→ Work task
Print every line of the listing below, starting with the line that holds "the end of its receive task. *)" and going on through the line that holds "Definition gatt_held (g", both included, and print nothing else.

→ Material provided
|---|

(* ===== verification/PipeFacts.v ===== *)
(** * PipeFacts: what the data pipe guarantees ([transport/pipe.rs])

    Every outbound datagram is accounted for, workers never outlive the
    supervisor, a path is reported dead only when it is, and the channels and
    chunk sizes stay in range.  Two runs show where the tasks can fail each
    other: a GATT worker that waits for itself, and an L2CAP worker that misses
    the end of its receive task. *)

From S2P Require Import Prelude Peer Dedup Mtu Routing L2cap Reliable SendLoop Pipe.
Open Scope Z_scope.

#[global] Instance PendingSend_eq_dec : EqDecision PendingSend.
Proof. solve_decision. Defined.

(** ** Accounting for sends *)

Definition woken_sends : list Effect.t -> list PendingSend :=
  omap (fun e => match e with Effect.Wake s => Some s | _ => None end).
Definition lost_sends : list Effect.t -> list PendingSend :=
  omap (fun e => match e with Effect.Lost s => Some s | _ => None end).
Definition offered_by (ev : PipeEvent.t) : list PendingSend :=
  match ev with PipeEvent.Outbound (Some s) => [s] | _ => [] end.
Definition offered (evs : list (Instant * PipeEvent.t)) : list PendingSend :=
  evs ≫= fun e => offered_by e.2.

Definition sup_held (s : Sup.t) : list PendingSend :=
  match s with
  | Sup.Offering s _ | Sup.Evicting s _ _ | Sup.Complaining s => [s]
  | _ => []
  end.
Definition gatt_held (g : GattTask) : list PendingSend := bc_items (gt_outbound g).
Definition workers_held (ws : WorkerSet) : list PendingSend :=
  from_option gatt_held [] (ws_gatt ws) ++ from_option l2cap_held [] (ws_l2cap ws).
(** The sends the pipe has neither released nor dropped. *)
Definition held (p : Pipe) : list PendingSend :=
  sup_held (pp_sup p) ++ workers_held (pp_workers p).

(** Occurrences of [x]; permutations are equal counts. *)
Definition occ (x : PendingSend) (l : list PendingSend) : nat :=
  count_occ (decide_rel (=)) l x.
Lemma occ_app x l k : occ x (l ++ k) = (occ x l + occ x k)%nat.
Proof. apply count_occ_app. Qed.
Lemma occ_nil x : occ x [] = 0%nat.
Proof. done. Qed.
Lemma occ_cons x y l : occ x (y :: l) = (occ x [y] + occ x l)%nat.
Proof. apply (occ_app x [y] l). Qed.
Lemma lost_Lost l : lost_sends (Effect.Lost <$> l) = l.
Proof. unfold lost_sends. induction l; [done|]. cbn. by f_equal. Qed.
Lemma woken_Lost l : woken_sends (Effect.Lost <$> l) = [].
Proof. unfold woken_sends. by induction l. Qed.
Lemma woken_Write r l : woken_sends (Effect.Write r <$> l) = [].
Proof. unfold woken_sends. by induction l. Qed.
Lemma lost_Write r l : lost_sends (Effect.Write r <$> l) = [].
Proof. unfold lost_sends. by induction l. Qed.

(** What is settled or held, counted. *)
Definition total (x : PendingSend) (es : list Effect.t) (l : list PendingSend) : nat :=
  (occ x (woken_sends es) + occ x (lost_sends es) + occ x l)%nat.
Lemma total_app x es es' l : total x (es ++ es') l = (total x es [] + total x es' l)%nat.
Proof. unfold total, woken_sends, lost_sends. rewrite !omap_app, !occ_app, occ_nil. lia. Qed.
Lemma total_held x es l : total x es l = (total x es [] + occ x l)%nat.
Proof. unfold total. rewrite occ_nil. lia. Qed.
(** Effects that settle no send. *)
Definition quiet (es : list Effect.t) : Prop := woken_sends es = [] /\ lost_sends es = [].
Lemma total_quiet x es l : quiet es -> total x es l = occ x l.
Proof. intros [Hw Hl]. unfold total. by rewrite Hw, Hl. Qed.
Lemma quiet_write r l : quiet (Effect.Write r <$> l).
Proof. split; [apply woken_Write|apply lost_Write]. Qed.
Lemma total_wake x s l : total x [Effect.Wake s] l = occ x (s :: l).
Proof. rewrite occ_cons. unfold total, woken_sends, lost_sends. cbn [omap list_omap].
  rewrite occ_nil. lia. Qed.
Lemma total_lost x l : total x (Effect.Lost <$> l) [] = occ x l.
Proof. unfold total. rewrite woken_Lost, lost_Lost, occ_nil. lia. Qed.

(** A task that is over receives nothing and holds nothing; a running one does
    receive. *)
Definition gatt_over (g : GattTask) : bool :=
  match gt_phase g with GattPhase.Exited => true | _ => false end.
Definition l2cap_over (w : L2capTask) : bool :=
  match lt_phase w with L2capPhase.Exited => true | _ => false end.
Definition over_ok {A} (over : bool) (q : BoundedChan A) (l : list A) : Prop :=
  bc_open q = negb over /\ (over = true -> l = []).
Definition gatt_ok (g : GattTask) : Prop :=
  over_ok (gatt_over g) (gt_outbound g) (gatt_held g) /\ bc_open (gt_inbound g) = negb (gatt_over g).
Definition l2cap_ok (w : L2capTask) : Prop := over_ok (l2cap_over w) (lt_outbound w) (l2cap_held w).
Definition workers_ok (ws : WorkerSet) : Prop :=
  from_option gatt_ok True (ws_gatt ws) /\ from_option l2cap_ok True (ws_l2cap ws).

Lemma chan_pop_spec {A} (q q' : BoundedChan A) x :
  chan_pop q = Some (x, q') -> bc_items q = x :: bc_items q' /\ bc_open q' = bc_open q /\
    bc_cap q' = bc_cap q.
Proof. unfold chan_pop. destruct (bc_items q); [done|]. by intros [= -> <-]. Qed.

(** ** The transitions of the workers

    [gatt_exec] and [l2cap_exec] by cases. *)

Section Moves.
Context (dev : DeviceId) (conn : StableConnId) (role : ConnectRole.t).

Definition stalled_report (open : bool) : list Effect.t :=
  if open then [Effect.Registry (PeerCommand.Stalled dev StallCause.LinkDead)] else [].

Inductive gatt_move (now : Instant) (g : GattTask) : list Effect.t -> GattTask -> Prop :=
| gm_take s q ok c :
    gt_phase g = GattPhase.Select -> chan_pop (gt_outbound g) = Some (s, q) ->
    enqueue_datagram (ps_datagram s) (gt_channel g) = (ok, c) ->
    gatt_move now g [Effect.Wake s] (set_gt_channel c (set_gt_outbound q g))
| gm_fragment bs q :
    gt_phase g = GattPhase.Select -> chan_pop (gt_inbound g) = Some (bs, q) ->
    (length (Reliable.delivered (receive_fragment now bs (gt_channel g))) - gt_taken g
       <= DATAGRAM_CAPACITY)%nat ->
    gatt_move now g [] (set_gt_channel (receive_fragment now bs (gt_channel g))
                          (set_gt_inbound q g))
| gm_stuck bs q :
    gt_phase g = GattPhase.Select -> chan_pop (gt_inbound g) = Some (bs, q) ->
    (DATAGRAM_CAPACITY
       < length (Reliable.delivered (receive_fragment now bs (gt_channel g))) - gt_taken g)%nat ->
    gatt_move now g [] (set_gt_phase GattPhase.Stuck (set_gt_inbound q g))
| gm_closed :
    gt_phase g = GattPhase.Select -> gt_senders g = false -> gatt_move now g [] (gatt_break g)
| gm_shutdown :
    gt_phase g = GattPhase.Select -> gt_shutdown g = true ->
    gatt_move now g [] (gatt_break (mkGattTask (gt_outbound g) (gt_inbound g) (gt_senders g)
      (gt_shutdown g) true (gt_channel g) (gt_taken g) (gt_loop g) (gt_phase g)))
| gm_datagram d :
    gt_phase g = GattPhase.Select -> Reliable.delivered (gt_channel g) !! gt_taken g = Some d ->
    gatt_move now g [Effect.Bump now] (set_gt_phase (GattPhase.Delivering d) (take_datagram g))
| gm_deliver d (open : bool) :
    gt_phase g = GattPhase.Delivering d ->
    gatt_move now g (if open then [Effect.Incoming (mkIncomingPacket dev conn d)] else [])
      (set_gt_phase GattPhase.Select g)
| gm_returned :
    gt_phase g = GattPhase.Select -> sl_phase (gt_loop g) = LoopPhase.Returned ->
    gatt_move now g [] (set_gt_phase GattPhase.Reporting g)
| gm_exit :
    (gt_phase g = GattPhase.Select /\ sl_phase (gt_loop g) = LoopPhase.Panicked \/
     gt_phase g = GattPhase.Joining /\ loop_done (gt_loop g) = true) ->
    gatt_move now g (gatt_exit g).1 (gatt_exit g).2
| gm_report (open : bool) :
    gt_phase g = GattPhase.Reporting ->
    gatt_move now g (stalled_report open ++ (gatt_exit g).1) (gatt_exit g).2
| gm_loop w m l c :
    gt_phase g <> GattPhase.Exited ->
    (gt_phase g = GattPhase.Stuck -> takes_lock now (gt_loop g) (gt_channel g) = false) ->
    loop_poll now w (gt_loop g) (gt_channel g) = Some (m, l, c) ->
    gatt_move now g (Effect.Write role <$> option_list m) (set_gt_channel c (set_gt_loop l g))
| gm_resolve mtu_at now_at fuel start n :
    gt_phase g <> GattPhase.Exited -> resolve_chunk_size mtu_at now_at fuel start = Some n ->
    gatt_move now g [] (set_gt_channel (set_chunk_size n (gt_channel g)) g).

|---|

→ Task solution
    the end of its receive task. *)

From S2P Require Import Prelude Peer Dedup Mtu Routing L2cap Reliable SendLoop Pipe.
Open Scope Z_scope.

#[global] Instance PendingSend_eq_dec : EqDecision PendingSend.
Proof. solve_decision. Defined.

(** ** Accounting for sends *)

Definition woken_sends : list Effect.t -> list PendingSend :=
  omap (fun e => match e with Effect.Wake s => Some s | _ => None end).
Definition lost_sends : list Effect.t -> list PendingSend :=
  omap (fun e => match e with Effect.Lost s => Some s | _ => None end).
Definition offered_by (ev : PipeEvent.t) : list PendingSend :=
  match ev with PipeEvent.Outbound (Some s) => [s] | _ => [] end.
Definition offered (evs : list (Instant * PipeEvent.t)) : list PendingSend :=
  evs ≫= fun e => offered_by e.2.

Definition sup_held (s : Sup.t) : list PendingSend :=
  match s with
  | Sup.Offering s _ | Sup.Evicting s _ _ | Sup.Complaining s => [s]
  | _ => []
  end.
Definition gatt_held (g : GattTask) : list PendingSend := bc_items (gt_outbound g).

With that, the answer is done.